実はこんな私にだって、17の時に縁談を申し込んできた男がいた。私より5つ年上で、優しくて、私は彼をそれなりに慕っていたのに。彼は私より高位の貴族女性との縁談がまとまった途端、私との話をあっさり破談にした。その時、思ったのだ。私は、身勝手な男達のせいで、不幸になるのは御免だと。
私は、先を歩くエルネストの背をちらと見る。
(そもそも、この男の求婚には、おかしなところが幾つもある。従者は付けるな、荷物も、持参金も不要。極めつけは、あの、部屋の前の兵士よ。護衛、と言えば格好はつくけれど、昨夜の様子では、私の監視としか思えない。私が生贄だから、と考えれば、どれも説明がつくわ。でも、そうはさせない。私は絶対に、アンジュを一人にするわけにはいけないから)
私は、エルネストに連れられて、城の前庭に出て来ていた。城内を歩くのは、これが初めてだ。
エルネストは、今日は黒い絹の上下服に、金の縁取りのある真紅のマントを羽織っている。腰には、大粒のルビーの付いた銀の短剣を差していた。鍛錬の時以外は、この装いだそうだ。いかにも城砦の主らしい、堂々とした姿。エルネストが歩くと、どこからでも「閣下!」と皆の声がかかる。彼らは、遠くからでも尊敬と畏怖の念をこめて、エルネストに深々と頭を下げる。エルネストは、笑みも浮かべず鷹揚に手を上げてそれに応えていて、いかにも威厳ある城主、という感じだ。
「城主様は、人気者なのね」
私が感心して言うと、彼はあっさり頷いた。
「当然だろ。惚れた?」
エルネストのアッシュブロンドの柔らかそうな髪が、秋の陽に透けるように輝いている。美しい翡翠色の瞳が、からかうようにこちらを見下ろしていて、私は密かに呆れた。

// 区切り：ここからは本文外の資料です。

Lemma evaluator_leaves_layout_at_first_step_witness :
  exists fg',
    FG_eval (unchecked (fun _ => 7%R)) checked [0%R; 0%R; 0%R; 0%R]
            (replicate 61 0%R) (IZR <$> seqZ 0 78) = Some fg'
    /\ first_residuals 7%R [0%R; 0%R; 0%R; 0%R] (IZR <$> seqZ 0 78) fg'
    /\ act_delta (decided_actuation (IZR <$> seqZ 0 78) (-1)) = 59%R
    /\ act_a (decided_actuation (IZR <$> seqZ 0 78) (-1)) = 68%R.
Proof.
  destruct (evaluator_leaves_layout_at_first_step
              (unchecked (fun _ => 7%R)) checked (fun _ _ => 0%R) 7%R
              0%R 0%R 0%R 10%R 0%R 0%R 0%R 0%R 0%R 0%R
              (replicate 61 0%R) (IZR <$> seqZ 0 78))
    as (_ & _ & _ & fg' & Hrun & _ & _ & Hres & _ & _).
  - reflexivity.
  - reflexivity.
  - reflexivity.
  - exists fg'. split; [exact Hrun|]. split; [exact Hres|].
    split; reflexivity.
Defined.

(** ** Bounds (C7, C5) *)

(** C7.  For every state, [Solve] assembles: variable bounds of [-1.0e19]
    and [1.0e19] on every state entry; bounds of exactly [-1] and [1] on
    every acceleration entry; constraint bounds with lower = upper, equal to
    zero everywhere but at the step-0 slot of each of the six state blocks,
    where both equal the corresponding component of the state. *)
Theorem assembled_bounds
    (oob oob_eigen : Z -> option R) (uninit : nat -> nat -> R)
    (x y psi v cte epsi : R) (coeffs : list R) :
  exists p,
    Solve_problem oob oob_eigen uninit [x; y; psi; v; cte; epsi] coeffs = Some p
    /\ (forall i, 0 <= i < delta_start ->
          vread checked (Ipopt.xl p) i = Some (-1.0e19)%R
          /\ vread checked (Ipopt.xu p) i = Some 1.0e19%R)
    /\ (forall i, a_start <= i < n_vars ->
          vread checked (Ipopt.xl p) i = Some (-1)%R
          /\ vread checked (Ipopt.xu p) i = Some 1%R)
    /\ Ipopt.gl p = Ipopt.gu p
    /\ (forall i, 0 <= i < n_constraints -> i ∉ state_starts ->
          vread checked (Ipopt.gl p) i = Some 0%R)
    /\ (forall k s, state_starts !! k = Some s ->
          vread checked (Ipopt.gl p) s = [x; y; psi; v; cte; epsi] !! k).
Proof.
  eexists. split; [apply Solve_problem_eq|].
  cbn [Ipopt.xl Ipopt.xu Ipopt.gl Ipopt.gu]. starts.
  split; [|split; [|split; [reflexivity|split]]].
  - intros i Hi.
    rewrite !vread_inside by (rewrite length_three_blocks; lia).
    rewrite !entry_three_blocks by lia.
    now replace (i <? 60) with true by (symmetry; lia).
  - intros i Hi.
    rewrite !vread_inside by (rewrite length_three_blocks; lia).
    rewrite !entry_three_blocks by lia.
    replace (i <? 60) with false by (symmetry; lia).
    replace (i <? 69) with false by (symmetry; lia).
    split; f_equal; lra.
  - intros i Hi Hnot.
    rewrite vread_inside by (rewrite length_pinned; lia).
    now rewrite entry_pinned_other.
  - intros k s Hk.
    assert (0 <= s < 60) as Hs.
    { do 6 (destruct k as [|k]; [injection Hk as <-; starts; lia|]).
      discriminate. }
    rewrite vread_inside by (rewrite length_pinned; lia).
    now apply entry_pinned_start.
Qed.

(相変わらず、無駄に色気のある男ね。でも、彼のペースに巻き込まれたら駄目よ。今日は私にとって、この男の普段の人柄と、万が一、私が生贄として囚われた場合の、脱出方法を探る日なのだから)
と考えていたら。騎士団の鍛錬場に続く階段を下りていたエルネストが、突然腕を伸ばして、私をぐっと抱き寄せた。私は驚いて、小さく悲鳴を上げる。
「きゃあっ?! ちょっと、何を……」
「あんたさあ……さっきから何なんだよ、その冷淡な顔。もうちょっとこう、可愛く笑うとか、俺に媚びて甘えるとか、なんか出来ねえの? つくづく、愛想のない女だな。だから、『氷姫』なんて後ろ指さされんだよ」
私は動揺して「やめて、離して」と身をよじるが、エルネストは、意地悪な笑みを浮かべて私の腰をぴったり自分に抱き寄せ、耳元で囁いた。

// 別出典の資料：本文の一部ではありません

(** Consent does not survive a restart: with a disarmed guard installed on
    the cell of a freshly created activation state, no action above the medium
    tier is permitted, whatever the policy, the gate and the other extensions
    say, until some clone of the handle arms it; arming another session's cell
    changes nothing, and disarming withdraws the permission again. *)
Theorem disarmed_until_armed gr w0 w s w1 a :
  armed_new w0 = (s, w1) ->
  DisarmedGuard_deny_reason (DisarmedGuard_new s) ∈ guards gr ->
  tier_rank Medium < tier_rank (risk a) ->
  authorized gr w w1 a = false /\
  (forall other, other <> s -> authorized gr w (arm other w1) a = false) /\
  (forall w2, authorized gr w (disarm (armed_clone s) w2) a = false) /\
  (guards gr = [DisarmedGuard_deny_reason (DisarmedGuard_new s)] ->
   forall w2, authorized gr w (arm (armed_clone s) w2) a
     = authorized (mkGuardrails (policy gr) (gate gr) (advisors gr) []) w w2 a).
Proof.
  intros Hnew Hin Hrisk.
  assert (Hdeny : forall w2, is_armed s w2 = false -> authorized gr w w2 a = false).
  { intros w2 Hw2. apply not_true_is_false. rewrite authorized_true, list.Forall_forall.
    intros [_ Hg]. specialize (Hg _ Hin). rewrite DisarmedGuard_abstains, tier_le_spec in Hg.
    cbn in Hg, Hrisk. destruct Hg; [congruence | lia]. }
  repeat split.
  - by eapply Hdeny, is_armed_new.
  - intros other Hne. apply Hdeny. rewrite is_armed_arm_ne by done. by eapply is_armed_new.
  - intros w2. apply Hdeny, is_armed_disarm.
  - intros Hg w2. apply eq_iff_eq_true. rewrite !authorized_true, Hg; cbn.
    rewrite Forall_singleton, Forall_nil_iff, DisarmedGuard_abstains.
    cbn. rewrite is_armed_arm. unfold consent, first_advice; cbn. naive_solver.
Qed.

Lemma disarmed_until_armed_witness :
  let s := (armed_new (mkWorld ∅ ∅)).1 in
  let w1 := (armed_new (mkWorld ∅ ∅)).2 in
  let gr := with_guard permissive (DisarmedGuard_deny_reason (DisarmedGuard_new s)) in
  authorized gr w1 w1 RunHarness = false /\ authorized gr w1 (arm s w1) RunHarness = true.
Proof.
  intros s w1 gr.
  assert (Hin : DisarmedGuard_deny_reason (DisarmedGuard_new s) ∈ guards gr) by left.
  destruct (disarmed_until_armed gr (mkWorld ∅ ∅) w1 s w1 RunHarness
    eq_refl Hin ltac:(cbn; lia)) as (H1 & _ & _ & H2).
  split; [exact H1 | exact (H2 eq_refl w1)].
Defined.

(** The engine built from the environment permits exactly: everything when
    [HF_GUARDRAILS=permissive]; otherwise low and medium risk freely, high risk
    only under a truthy [HF_AUTO_APPROVE], and never a critical action. *)
Theorem from_env_safe w w' a :
  authorized (from_env w) w w' a = true <->
  env w !! "HF_GUARDRAILS" = Some "permissive" \/
  tier_rank (risk a) <= tier_rank Medium \/
  risk a = High /\ auto_approve_enabled w = true.
Proof.
  rewrite authorized_true. unfold from_env, from_env_with_gate, consent, evaluate.
  case_decide as Hp; cbn; destruct (risk a); cbn; rewrite Forall_nil_iff;
    unfold EnvApprovalGate; intuition (congruence || lia).
Qed.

「俺があんたに、女の色気、ってやつを教えてやろうか?」
「ちょっと、やめてったら!」
私が必死に、彼の体を押し返していると。石段の下から、ざわざわと人の声がして来た。
「閣下!! ……っと、これは、その、失礼しました!!」
こちらに向けられた声に、私は焦って階段の下を見る。階段下で敬礼しているのは、例の巨躯の男、騎士団長シメオンだ。彼の背後に、騎士団の人達がわらわらと集まって来ていた。鍛錬中だろう半裸の男達は、階段上の私達をじろじろと見上げている。私は未だ、エルネストに抱き寄せられたままだ。彼らから向けられる下世話な視線に、私の首から上がカッと熱くなる。